Kepala Bank Indonesia Perwakilan Aceh Zainal Arifin Lubis menyebutkan, struktrur perdagangan Aceh masih belum cukup sehat, struktur perekonomiannya belum bisa tumbuh menjadi daerah yang mandiri.
Kondisi hari ini, Aceh dalam banyak hal masih relatif tergantung dengan daerah lain khususnya Sumatera Utara, bahkan Aceh harus membeli barang-barang yang relatif masih mudah didapatkan di Aceh, seperti cabe , bawang masih banyak di Aceh.
Zainal mencontohkan, sejumlah pasar yang pernah ditinjaunya di Aceh Barat dan Sigli, banyak ditemukan barang-barang seperti bawang, cabe dan ayam potong yang didatangkan dari luar Aceh.
“Apa implikasinya terhadap ekonomi daerah? ini menyebabkan kesempatan bekerja relatif terbatas, terbukti pengangguran di dua daerah ini cukup tinggi mencapai 20 persen. Ini persoalan, padahal daerah seperti Aceh Barat dan Sigli tadi tingkat kerapatan penduduk cukup rendah, artinya lahan masih sangat luas, jadi potensi besar kedepan dengan memanfaatkan lahan yang ada maka penyerapan tenaga kerja cukup besar dan menimbulkan akselarasi perekonomian di daerah itu sendiri,” ujarnya lagi.
Zainal mengatakan Bank Indonesia Perwakilan Aceh mendorong pertumbuhan ekonomi Aceh sekaligus mendorong bagaimana Aceh bisa mandiri. “Kita tidak bilang tidak boleh membeli sesuatu barang dari luar, tapi kita mengurangi tingkat ketergantungannya,” lanjutnya.
Zainal mencontohkan persoalan yang dihadapi Aceh hari sehingga masih bergantung dengan Sumatera Utara.
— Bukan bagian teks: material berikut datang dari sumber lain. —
(* ===== verification/Ports.v ===== *)
(** * Port input and output, and the interrupt flag

    The port instructions and the flag macros of [student-distrib/lib.h].  What the devices
    answer is not part of this repository: [inb] asks a parameter [dev], given the
    history of all port accesses (newest first) and the port.  The documented
    behaviour of a device that the code relies on is a class over [dev]. *)

From stdpp Require Import base list option.
From Stdlib Require Import ZArith Lia ZifyBool.
From S2P Require Import Prelude.

Inductive event := Out (port data : Z) | In (port : Z).

Definition log : Type := list event.

Record io := Io { history : log; interrupts : bool }.

Definition outb (data port : Z) (s : io) : io := Io (Out port (u8 data) :: history s) (interrupts s).
Definition cli (s : io) : io := Io (history s) false.
Definition sti (s : io) : io := Io (history s) true.

(** Two and four bytes, to consecutive ports. *)
Definition outw (data port : Z) (s : io) : io := outb (Z.shiftr data 8) (port + 1) (outb data port s).
Definition outl (data port : Z) (s : io) : io := outw (Z.shiftr data 16) (port + 2) (outw data port s).

(** The flags register; of its bits the interrupt flag is the one that [io] keeps. *)
Definition IF : Z := 9.
Definition eflags (other : Z) (s : io) : Z := if interrupts s then Z.setbit other IF else Z.clearbit other IF.
Definition cli_and_save (other : Z) (s : io) : Z * io := (eflags other s, cli s).
Definition restore_flags (flags : Z) (s : io) : io := Io (history s) (Z.testbit flags IF).

Section Inb.
Context (dev : log -> Z -> Z).

Definition inb (port : Z) (s : io) : Z * io :=
  (u8 (dev (history s) port), Io (In port :: history s) (interrupts s)).

End Inb.

(** A module of its own: [inl] is a constructor elsewhere. *)
Module Wide.
Section Inw.
Context (dev : log -> Z -> Z).

(** Two and four bytes from consecutive ports, the low one first. *)
Definition inw (port : Z) (s : io) : Z * io :=
  let '(lo, s) := inb dev port s in let '(hi, s) := inb dev (port + 1) s in (Z.lor lo (Z.shiftl hi 8), s).
Definition inl (port : Z) (s : io) : Z * io :=
  let '(lo, s) := inw port s in let '(hi, s) := inw (port + 2) s in (Z.lor lo (Z.shiftl hi 16), s).

(** Their values have the width of their names. *)
Lemma concat_range n lo hi : 0 <= n -> 0 <= lo < 2 ^ n -> 0 <= hi < 2 ^ n -> 0 <= Z.lor lo (Z.shiftl hi n) < 2 ^ (n + n).
Proof.
  intros Hn Hlo Hhi. pose proof (Z.pow_pos_nonneg 2 n ltac:(lia) Hn) as Hp.
  apply lor_range; [lia | rewrite Z.pow_add_r by lia; nia |]. rewrite Z.shiftl_mul_pow2, Z.pow_add_r by lia.
  split; [apply Z.mul_nonneg_nonneg; lia | apply Z.mul_lt_mono_pos_r; lia].
Qed.

Lemma inw_range port s : 0 <= (inw port s).1 < 2 ^ 16.
Proof. apply (concat_range 8); [lia | apply u8_range..]. Qed.

Lemma inl_range port s : 0 <= (inl port s).1 < 2 ^ 32.
Proof.
  unfold inl. pose proof (inw_range port s) as H1. destruct (inw port s) as [lo s1]. pose proof (inw_range (port + 2) s1) as H2.
  destruct (inw (port + 2) s1) as [hi s2]. by apply (concat_range 16).
Qed.

End Inw.
End Wide.

(** A section between [cli_and_save] and [restore_flags] leaves the interrupt flag as it found it,
    whatever it does to the flag; between [cli] and [sti] interrupts are enabled afterwards. *)
Lemma restore_saved other s (f : io -> io) :
  let '(flags, s1) := cli_and_save other s in interrupts s1 = false /\ interrupts (restore_flags flags (f s1)) = interrupts s.
Proof.
  unfold cli_and_save, restore_flags, eflags, IF. cbn [interrupts cli]. split; [done|].
  destruct (interrupts s); [apply Z.setbit_eq; lia | apply Z.clearbit_eq].
Qed.

(** A dword is written as its four bytes, the low one to the first port. *)
Lemma outl_history data port s :
  history (outl data port s) =
  Out (port + 3) (u8 (Z.shiftr data 24)) :: Out (port + 2) (u8 (Z.shiftr data 16)) ::
  Out (port + 1) (u8 (Z.shiftr data 8)) :: Out port (u8 data) :: history s.
Proof. unfold outl, outw, outb. cbn [history]. rewrite Z.shiftr_shiftr by lia. by replace (port + 2 + 1) with (port + 3) by lia. Qed.

(** The bytes written to a port, newest first. *)
Fixpoint written (port : Z) (h : log) : list Z :=
  match h with
  | [] => []
  | Out p v :: h' => if p =? port then v :: written port h' else written port h'
  | In _ :: h' => written port h'
  end.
Misalnya Aceh hari ini mampu memproduksi gabah sekitar 2,6 juta ton, dikoversi ke beras sekitar 1,6 juta ton, sedangkan Aceh sendiri hanya butuh 600 ribu ton, namun dari 600 ribu ton itu pun Aceh harus membeli dari daerah lain.
“Kenapa seperti itu? karena yang mengendalikan beras Aceh justru bukan orang Aceh, tapi orang luar Aceh, walaupun kita bicara disini bukan persoalan orang Aceh atau luar Aceh, tapi ini terkait dengan pemerataan ekonomi dan sudah selayaknya warga Aceh menikmati lebih dari kekayaan alamnya sendiri, bukan orang lain, faktanya bukan Aceh yang menikmati tapi orang lain, kenapa? karena tadi struktur perdagangan kurang baik, ada persoalan di dalamnya,” ujarnya.
Zainal menambahkan, hal lain yang perlu dilakukan untuk melepas ketergantngan Aceh dengan daerah lain adalah mengembangkan iklim investasi yang kondusif, faktor keamanan harus bisa disosialisaikan dengan baik, sehingga calon investor yakin untuk masuk ke Aceh.
“Kemudian infrastruktur penunjang ada nggak? supaya tidak menimbulkan biaya tinggi, selanjutnya bagaimana konsistensi kebijakan pemerintah setempat, bagaimana harmonisasi antar instansi daerah. Kalau peraturan tiga bulan berubah, ganti gubernur ganti kebijakan, antar instansi tidak solid, begitu juga dengan instansi vertical tidak satu visi, maka akan sulit menarik investasi ke Aceh,” pungkasnya.